Greve dos médicos: "Assistência vai deteriorar-se bastante"
27 de maio de 2025
A partir de 1 de junho, os médicos residentes iniciam uma paralisação do trabalho extraordinário no Hospital Central de Maputo, em Moçambique. Os profissionais exigem o pagamento de horas extra referentes a cerca de 16 meses que se encontram em atraso.
O presidente da Associação Médica de Moçambique (AMM) diz que o voto de confiança dado também ao novo Governo de Daniel Chapo para resolver a celeuma acabou. Henriques Viola entende que os médicos lesados de certa forma financiam indiretamente o sistema de saúde, ao recorrem a recursos próprios para exercerem o seu trabalho.
DW África: Pode contextualizar a situação dos médicos residentes?
Henriques Viola (HV): Em Moçambique, em particular no Hospital Central de Maputo, os médicos residentes - já são médicos, mas estão a fazer a especialidade - de facto, são a principal massa trabalhadora médica. São aqueles que tomam maior conta do cuidado assistencial aos pacientes, principalmente nos serviços de urgência. Decidiram realizar uma paralisação em relação ao trabalho extraordinário com início no dia 1 de junho de 2025 devido, essencialmente, ao não pagamento das horas extraordinárias, digamos que praticamente desde janeiro de 2024.
Portanto, são médicos que realizam a sua atividade normal em enfermarias durante o dia, das 07:30 até às 15:30 horas. Depois, à tarde e à noite, nos finais de semana e em feriados devem fazer tal trabalho para garantir a assistência de urgência num regime extraordinário. Aquilo que ficou definido por estes colegas é que não irão realizar trabalho extraordinário até que seja realizado o pagamento destas horas que lhes são devidas.
DW África: Então, estamos a falar de uma greve pontual, relativa apenas ao pagamento de horas extraordinárias e apenas uma greve de médicos do Hospital Central de Maputo?
HV: Sim, estamos a falar de médicos residentes. Cerca de 50% dos médicos que estão no Hospital Central de Maputo simplesmente não se irão fazer presente ao trabalho depois das 15:30, nas noites ou em feriados.
DW África: É possível qualificar os efeitos desta paralisação parcial.
HV: Bom, não há dúvida nenhuma que estamos a falar de um serviço nacional de saúde que "per si” já é deficitário. Então, significa necessariamente que a situação da assistência aos pacientes, principalmente nos serviços de urgência, vai deteriorar-se bastante. Já estamos numa situação, por assim dizer, limite. E agora, vai piorar ainda mais. Estou a falar dos bancos de socorros, de pacientes que foram vítimas de acidentes de viação e que precisam de atendimento imediato, terão um atendimento muito mais lento.
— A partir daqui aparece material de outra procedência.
(** [guidelines] on an image that has a pixel, and on one that has none. *)
Lemma guidelines_cases (im : image rgb) :
  image_wf im ->
  let g := guidelines_geometry (fst (shape im)) (snd (shape im)) in
  ((img_rows im = [] \/ img_width im = 0%nat)
   /\ guidelines im = Raise IndexError)
  \/ ((1 <= length (img_rows im))%nat /\ (1 <= img_width im)%nat
      /\ guidelines im
         = Ok (paint (on_guideline (guide_border_top g) (guide_border_side g)
                                   (guide_center_width g)) WHITE im)).
Proof.
  intros Hwf. cbv zeta. unfold guidelines, shape. cbn [fst snd].
  destruct (img_rows im) as [| row rows] eqn:Hrows.
  - left. split; [left; reflexivity |].
    unfold draw_guidelines, NpSet.set_row. rewrite Hrows. cbn [length Z.of_nat].
    rewrite Overlay.index_empty. reflexivity.
  - destruct (img_width im) as [| w] eqn:Hwidth.
    + left. split; [right; reflexivity |].
      unfold guidelines_geometry.
      destruct (Z.geb_spec (Z.of_nat 0) (Z.of_nat (length (row :: rows))))
        as [Hge | Hlt]; [cbn [length] in Hge; lia |].
      cbn [guide_border_top guide_border_side guide_center_width].
      change (Z.of_nat 0 / 8) with 0. rewrite Z.mul_0_r, Z.sub_0_r.
      apply Overlay.draw_guidelines_no_column.
      * exact Hwf.
      * exact Hwidth.
      * rewrite Hrows. cbn [length] in *. Z.div_mod_to_equations; lia.
    + right. split; [cbn [length]; lia |]. split; [lia |].
      rewrite <- Hrows, <- Hwidth.
      destruct (Overlay.guide_window (Z.of_nat (length (img_rows im)))
                                     (Z.of_nat (img_width im)))
        as (Hw & Ht & Hb & Hl & Hr);
        [rewrite Hrows; cbn [length]; lia | lia |].
      apply Overlay.draw_guidelines_paint; assumption.
Qed.
(** [s] with the events [l] added to its log. *)
Definition logged (s : state) (l : list event) : state :=
  {| ASA := ASA s; log := log s ++ l |}.

(** [s] with [a] stored in the global array. *)
Definition with_ASA (a : list Z) (s : state) : state :=
  {| ASA := a; log := log s |}.

(** The events a computation adds to the log of [s]. *)
Definition emitted {A} (m : M A) (s : state) : list event :=
  skipn (time s) (log (exec m s)).

Definition emit (e : event) : M unit := fun s => (tt, logged s [e]).

Definition now : M nat := fun s => (time s, s).

Definition get_ASA : M (list Z) := fun s => (ASA s, s).

Definition set_ASA (a : list Z) : M unit := fun s => (tt, with_ASA a s).

(** Bytes written by a receive: at most [len] of them, over the start of
    the buffer. *)
Definition store_recv (buf : list Z) (len : Z) (got : list Z) : list Z :=
  let written := firstn (Z.to_nat len) (map uint8 got) in
  written ++ skipn (length written) buf.

Definition CRLF : string := String "013" (String "010" EmptyString).
Definition LFCR : string := String "010" (String "013" EmptyString).

Section Driver.

Variable w : world.

(** *** External calls *)

Definition init_platform : M unit := emit InitPlatform.
Definition print (s : string) : M unit := emit (Print s).
Definition usleep (us : Z) : M unit := emit (Usleep us).
Definition XIic_Start : M unit := emit IicStart.
Definition space_few_kwargs : list (Param.t * pyval) :=
  [ (Param.fin_le_rad, PyNum 0.5);
    (Param.fin_le_len, PyNum 1.5);
    (Param.fin_te_len, PyNum 1.5);
    (Param.ch4_tube_radius, PyNum 8);
    (Param.nose_tip_di, PyNum 0);
    (Param.fin_thickness, PyNum 1);
    (Param.fin_base_sep, PyNum 0);
    (Param.nose_power, PyNum 0.1) ].

Definition space_body_kwargs : list (Param.t * pyval) :=
  [ (Param.fin_le_rad, PyNum 0.5);
    (Param.fin_le_len, PyNum 1.5);
    (Param.fin_te_len, PyNum 1.5);
    (Param.ch4_tube_radius, PyNum 8);
    (Param.nose_len, PyNum 15);
    (Param.nose_shape, PyNum 1);
    (Param.nose_tip_di, PyNum 0);
    (Param.nose_power, PyNum 0);
    (Param.fin_count, PyNum 4);
    (Param.fin_root_chord, PyNum 1);
    (Param.fin_span, PyNum 1);
    (Param.fin_tip_chord, PyNum 0.75);
    (Param.fin_sweep, PyNum 0.33);
    (Param.fin_thickness, PyNum 1);
    (Param.fin_base_sep, PyNum 0);
    (Param.fin_shape, PyNum 7) ].

Definition space_all : list entry := get_sample_space (call space_all_kwargs).
Definition space_most : list entry := get_sample_space (call space_most_kwargs).
Definition space_few : list entry := get_sample_space (call space_few_kwargs).
Definition space_body : list entry := get_sample_space (call space_body_kwargs).

(** An entry is pinned when it is a scalar, not an expression. *)
Definition is_scalar (e : entry) : bool :=
  match e with
  | Val (PyNum _) => true
  | _ => false
  end.

(** The learnable slots of a space are those after the two fixed ones. *)
Definition learnable_slots (space : list entry) : list entry := skipn 2 space.

Definition pinned (space : list entry) : nat :=
  List.length (filter is_scalar (learnable_slots space)).

(* ------------------------------------------------------------------ *)
(** ** The canonical table of the specification *)

Module Table.
Inductive kind : Type :=
| FixedScalar (default : Q)
| Uniform (low high : Q)
| IntegerOffsetChoice (n offset : Z)
| Categorical (options : list Q)
| QuantizedUniform (low high step : Q).

(** The rows "idx, name, kind, params" of the specification, by index. *)
Definition canonical : list (string * kind) :=
  [ ("dry_mass", FixedScalar 65);
    ("thrust_margin", FixedScalar 15);
    ("radius", Uniform 2 12);
    ("dry_com", Uniform 0 1);
    ("nose_len", Uniform 2 30);
    ("body_len", Uniform 1.5 4);
    ("boat_len", Uniform 0 10);
    ("nose_shape", IntegerOffsetChoice 7 1);
    ("nose_tip_di", Uniform 0 2);
    ("nose_power", Uniform 0 0.99);
    ("fin_count", Categorical [3; 4]);
    ("fin_root_chord", Uniform 0 1);
    ("fin_span", Uniform 0 1);
    ("fin_tip_chord", Uniform 0 1);
    ("fin_sweep", Uniform 0 1);
    ("fin_thickness", QuantizedUniform 1 10 1);
    ("fin_base_sep", Uniform 0 1);
    ("fin_shape", IntegerOffsetChoice 9 1);
    ("fin_le_rad", Uniform 0.1 1);
    ("fin_le_len", Uniform 0.1 3);
    ("fin_te_len", Uniform 0.1 3);
    ("ch4_tube_radius", QuantizedUniform 1 16 1) ]%string.
End Table.

(** The distribution an [hp] expression asks the sampler for:
    [hp.randint(l, n)] draws from [0 .. n-1], so [k + hp.randint(l, n)]
    draws from [k .. k+n-1]. *)
Definition describe (e : hp.expr) : option Table.kind :=
  match e with
  | hp.uniform _ lo hi => Some (Table.Uniform lo hi)
  | hp.quniform _ lo hi q => Some (Table.QuantizedUniform lo hi q)
  | hp.choice _ opts => Some (Table.Categorical opts)
  | hp.randint _ n => Some (Table.IntegerOffsetChoice n 0)
  | hp.add k (hp.randint _ n) => Some (Table.IntegerOffsetChoice n k)
  | hp.add _ _ => None
  end.

(** An entry is the descriptor of row [i] when it is an expression labelled
    with the row's name and asking for the row's distribution. *)
Definition descriptor_of_row (i : nat) (e : entry) : Prop :=
  exists x name k,
    e = Expr x /\
    nth_error Table.canonical i = Some (name, k) /\
    hp.label x = name /\
    describe x = Some k.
Porque necessariamente, por exemplo, em se tratando de atendimento ao trauma, 75% dos médicos que atendem esses pacientes são médicos residentes. Então, quero dizer que há uma redução em cerca de 75% da capacidade de assistência. Se esse paciente precisa de uma cirurgia de urgência, também vai ter alguma dificuldade.
DW África: Enquanto isso, já foram iniciadas negociações com o Ministério da Saúde para que o vosso problema seja rapidamente ultrapassado?
HV: Sim, as negociações prevalecem, não têm sido interrompidas. O facto é que os médicos estão, desde agosto de 2024, à espera de uma resposta em relação ao pagamento. Na verdade, o que se sente e se vê na prática é que esses médicos, de alguma forma, têm estado a usar o seu salário para financiar o Serviço Nacional de Saúde. Porque, por exemplo, significa que esse médico, se tem que vir trabalhar à noite, vai ter que usar transporte, vai ter que comprar alimentação.